On Oct 2nd at 4:03 PM Mark laid to rest for the final time, less than a week after he was again admitted. I watched the man I love actively die. He went down hill so quickly, as I watched his cheeks sink in more as the day progressed, and his eyes roll further back in his head. I knew it was a matter of time. He and I were the only ones in the room and I knew I needed to help him find the peace it was okay to let go. I put on Josh Groban's "You Raise Me Up", not expecting the next and final experience I would have with Mark being alive. Mark instantly raise his head up, opened both eyes wide. I saw a glimpse of my Mark. I even told him "there's my Mark." We mouthed the song together, maintaining eye contact the entire time. As soon as the song ended, he laid his head down for the last time.

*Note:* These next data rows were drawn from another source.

Definition live_tail (w : WatcherState) (clean : list Z) : option (list Z) :=
  match observation_context (target w) with
  | Some (CtxTmux _ _ _ _ _ _) =>
      chrome ← tmux_chrome (target w);
      actionable_bottom (trusted_tmux_screen clean (boundary_of chrome)) 40
  | Some (CtxHerdr _ _ _ _ _ _ _) => Some clean
  | None => None
  end.

Definition fresh_claude_progress (w : WatcherState) (baseline : Event) : TgtProg (option Event) :=
  if negb (meta_true (metadata baseline) "claude_resume") then Ret None
  else
    match watcher_mux_identity w with
    | Ok (Some i) =>
        let! validated := validate_mux_target w i in
        match validated with
        | Err _ => Ret None
        | Ok _ =>
            let! captured := capture_mux_target w i 40 16384 in
            match captured with
            | Err _ => Ret None
            | Ok c =>
                match live_tail w (sanitize_terminal (cp_text c) (Z.to_nat 16384) 40) with
                | None => Ret None
                | Some tail =>
                    let! now := gcall GNow in
                    Ret (trusted_resume_progress_event w baseline tail now)
                end
            end
        end
    | _ => Ret None
    end.

(** The structured state that proves progress of a goal. *)
Definition progress_value (facts : CodexFacts) (w : WatcherState) (s : ProbedCodexSource) : option Value :=
  match s with
  | LocalState snapshot | AppServer snapshot _ => Some (structured_value_from_snapshot snapshot)
  | Rollout path thread =>
      event ← correlated_rollout_event facts w path thread;
      thread ← meta_str (metadata event) "codex_thread_id";
      status ← meta_str (metadata event) "goal_state";
      Some (VObject [("thread_id", VString thread); ("goal", VObject [("status", VString status)]);
                     ("runtime_status", VObject [("type", VString "active"); ("active_flags", VArray [])])])
  end.

Definition fresh_codex_progress (w : WatcherState) (baseline : Event) : TgtProg (option Event) :=
  if negb (meta_true (metadata baseline) "codex_resume") then Ret None
  else
    let! facts := gcall (GCodex w) in
    match probe_structured_source facts w ≫= progress_value facts w with
    | None => Ret None
    | Some structured =>
        let! now := gcall GNow in
        Ret (trusted_goal_progress_event w baseline structured now)
    end.
End Progress.
End Target.

(** ** Linked conversations *)
Section Linked.
Context {Op Op' : Type} {An : Op → Type} {An' : Op' → Type} (h : ∀ o, Prog An' (An o)).

Lemma linked_traces {A} (p : Prog An A) tr r :
  traces (interp h p) tr r ↔ ∃ tr0, traces p tr0 r ∧ expands h tr0 tr.
Proof.
  revert tr. induction p as [a|o k IH]; intros tr; cbn.
  - split; [by intros [-> ->]; exists []|]. by intros (tr0 & [-> ->] & ->).
  - rewrite traces_bind. setoid_rewrite IH. split.
    + intros (seg & tr2 & x & -> & Hs & tr0 & Hk & He). exists (existT o x :: tr0). cbn. eauto 10.
    + intros (tr0 & (x & tr1 & -> & Hk) & seg & rest & -> & Hs & He). eauto 10.
Qed.
Section Based.
Context `{Rfc3339Text} `{Chrono} `{Sha256Hex} `{TargetHash} `{CodexJson}.
Context `{HerdrJson} `{DebugText} `{DebugId} `{DebugIdentity} (env : HerdrEnv).
Context (events_bytes : AgentStateEvents → result string (list Z)).

Lemma observed_fields id at_ watcher hash src cat conf term fp summ hint e :
  event_new id at_ watcher hash src cat conf term fp summ hint = Ok e →
  watcher_id e = watcher ∧ Event.target_identity_hash e = hash ∧ source e = src ∧ category e = cat
  ∧ policy_hint e = hint ∧ observed_at e = at_ ∧ evidence_fingerprint e = fp.
Proof. unfold event_new. intros (u & _ & [= <-])%rbind_Ok. done. Qed.

(** The event is about this watcher and its present target. *)
Definition about (w : WatcherState) (e : Event) : Prop :=
  watcher_id e = ws_id w ∧ Event.target_identity_hash e = Runtime.target_identity_hash (target w).

(** The event was made at an instant that was read, and is only to be observed. *)
Definition noted (w : WatcherState) (now : DateTime) (fp : string) (e : Event) : Prop :=
  about w e ∧ policy_hint e = Hint.ObserveOnly ∧ observed_at e = to_rfc3339 now
  ∧ evidence_fingerprint e = fp.

Lemma observation_event_traces w kind src rule cat conf evidence tr e :
  traces (observation_event w kind src rule cat conf evidence) tr (Ok e) →
  ∃ now, tr = [existT VNow now] ∧ noted w now (fingerprint src rule evidence) e ∧ category e = cat.
Proof.
  unfold observation_event. intros (tr1 & tr2 & now & -> & ->%(vcall_traces VNow) & [-> He])%traces_bind.
  symmetry in He. apply observed_fields in He as (? & ? & ? & ? & ? & ? & ?). by exists now.
Qed.

(** The conversation ends with an inspection and a look at the clock; the category is
    what the inspection found. *)
Definition process_backed (w : WatcherState) (p : ProcessIdentity) (tr : list (Ev ObsAns)) (e : Event) : Prop :=
  ∃ l x now, tr = l ++ [existT (VInspect (pid p)) x; existT VNow now]
    ∧ ((category e = Category.Working ∧ noted w now (fingerprint "process" "liveness" (byte_list "alive")) e
        ∧ (∃ r, x = Ok r ∧ pr_start_time r = start_time p))
       ∨ (category e = Category.Terminated
          ∧ noted w now (fingerprint "process" "liveness" (byte_list "dead")) e
          ∧ (∀ r, x = Ok r → pr_start_time r ≠ start_time p))).

Lemma observe_process_backed w p tr r e :
  traces (observe_process w p) tr (Ok r) → or_event r = Some e → process_backed w p tr e.
Proof.
  unfold observe_process. intros (tr1 & tr2 & x & -> & ->%(vcall_traces (VInspect (pid p))) & Hr)%traces_bind.
  apply traces_try_Ok in Hr as (tr3 & tr4 & e' & -> & (now & -> & Hn & Hc)%observation_event_traces & [-> [= ->]]).
  intros [= <-]. exists [], x, now. split; [done|]. rewrite Hc.
  destruct x as [rec|err]; [|by right]. destruct (Z.eqb_spec (pr_start_time rec) (start_time p)).
  - left. eauto.
  - right. split; [done|]. split; [done|]. by intros ? [= <-].
Qed.
Lemma accept_loop_safe fuel c :
  safe (accept_loop fuel) (live c) (λ e l, ∃ c, match e with
    | None | Some (Raised _) => l = live c
    | Some (Broke r true) => l = live c
    | Some (Broke r false) => r = Ok tt ∧ l = closed_down c
    end).
Proof.
  revert c. induction fuel as [|fuel IH]; intros c; [by exists c|]. cbn [accept_loop]. apply wp_call; [done|].
  intros [[[]|e]| |[[]|e]]; cbn.
  - split; [done|]. intros _. split; [done|]. intros [|]; cbn.
    + repeat (split; [done|]; intros _). by exists c.
    + split; [done|]. intros active. split; [done|]. intros idle.
      destruct (negb active && idle); cbn; [by exists c|]. split; [done|]. intros [[]|e]; [|by exists c].
      cbn. split; [done|]. intros _. exact (IH c).
  - by exists c.
  - repeat (split; [done|]; intros _). by exists c.
  - split; [done|]. intros [|]; cbn; [|exact (IH c)]. repeat (split; [done|]; intros _). exact (IH true).
  - by exists c.
Qed.

(** How the daemon ended, connections and jobs: none runs that was not cut off, which only
    an error does; after a success no observer runs; and the recovery jobs were waited for
    exactly when a shutdown was asked for, and then the daemon ends without an error. *)
Definition settled_down (r : Ran) (l : Life) : Prop :=
  (serving l = true → cut l = true) ∧ (cut l = true → ∃ e, r = Some (Err e))
  ∧ (r = Some (Ok tt) → watching l = false) ∧ drained l = asked l ∧ (asked l = true → r = Some (Ok tt)).

(** What the daemon leaves: no lock; and no socket, unless the fresh socket could not be
    made usable, in which case the file stays and nothing else was done. *)
Definition left_behind (r : Ran) (l : Life) : Prop :=
  r ≠ None → held l = false ∧ bound l = spoiled l
    ∧ (spoiled l = true → (∃ e, r = Some (Err e)) ∧ recovered l = false)
    ∧ settled_down r l.

Definition in_socket (r : Ran) (l : Life) : Prop :=
  held l = true ∧ bound l = true ∧ armed l = true ∧ spoiled l = false ∧ (r ≠ None → settled_down r l).

Section Safe.
Context (euid : Z) (paths : WatchmePaths).

Lemma prepare_state_safe :
  safe (prepare_state paths) (reachable false)
    (λ r l, match r with Ok _ => l = live false | Err _ => ∃ b, l = reachable b end).
Proof.
  unfold prepare_state, lift, prog_try. cbn [bind state_file].
  destruct (state_file paths "watchers.json") as [s|e]; cbn; [|by eexists].
  split; [done|]. intros [[]|e]; cbn; [|by eexists]. split; [done|]. intros [[]|e]; cbn; [|by eexists].
  do 2 (split; [done|]; intros _). destruct (state_file paths "actions.json") as [s'|e]; cbn; [|by eexists].
  split; [done|]. intros [[]|e]; cbn; [|by eexists]. split; [done|]. intros _. split; [done|]. intros _. done.
Qed.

Now we are in a situation of having to plan a memorial and address his remains. The monthly income in the home really doesn't cover the bills, so there is no discretion funds for this expense. Mark had no life insurance policy and no monthly income. The struggle is real. Any support for these next steps would be greatly appreciated.
Thank you so much for reading parts our journey of our journey over the course of less than half a year. Prayers for a healing heart and the strength to deal with all that follows is always needed. Thank you so much.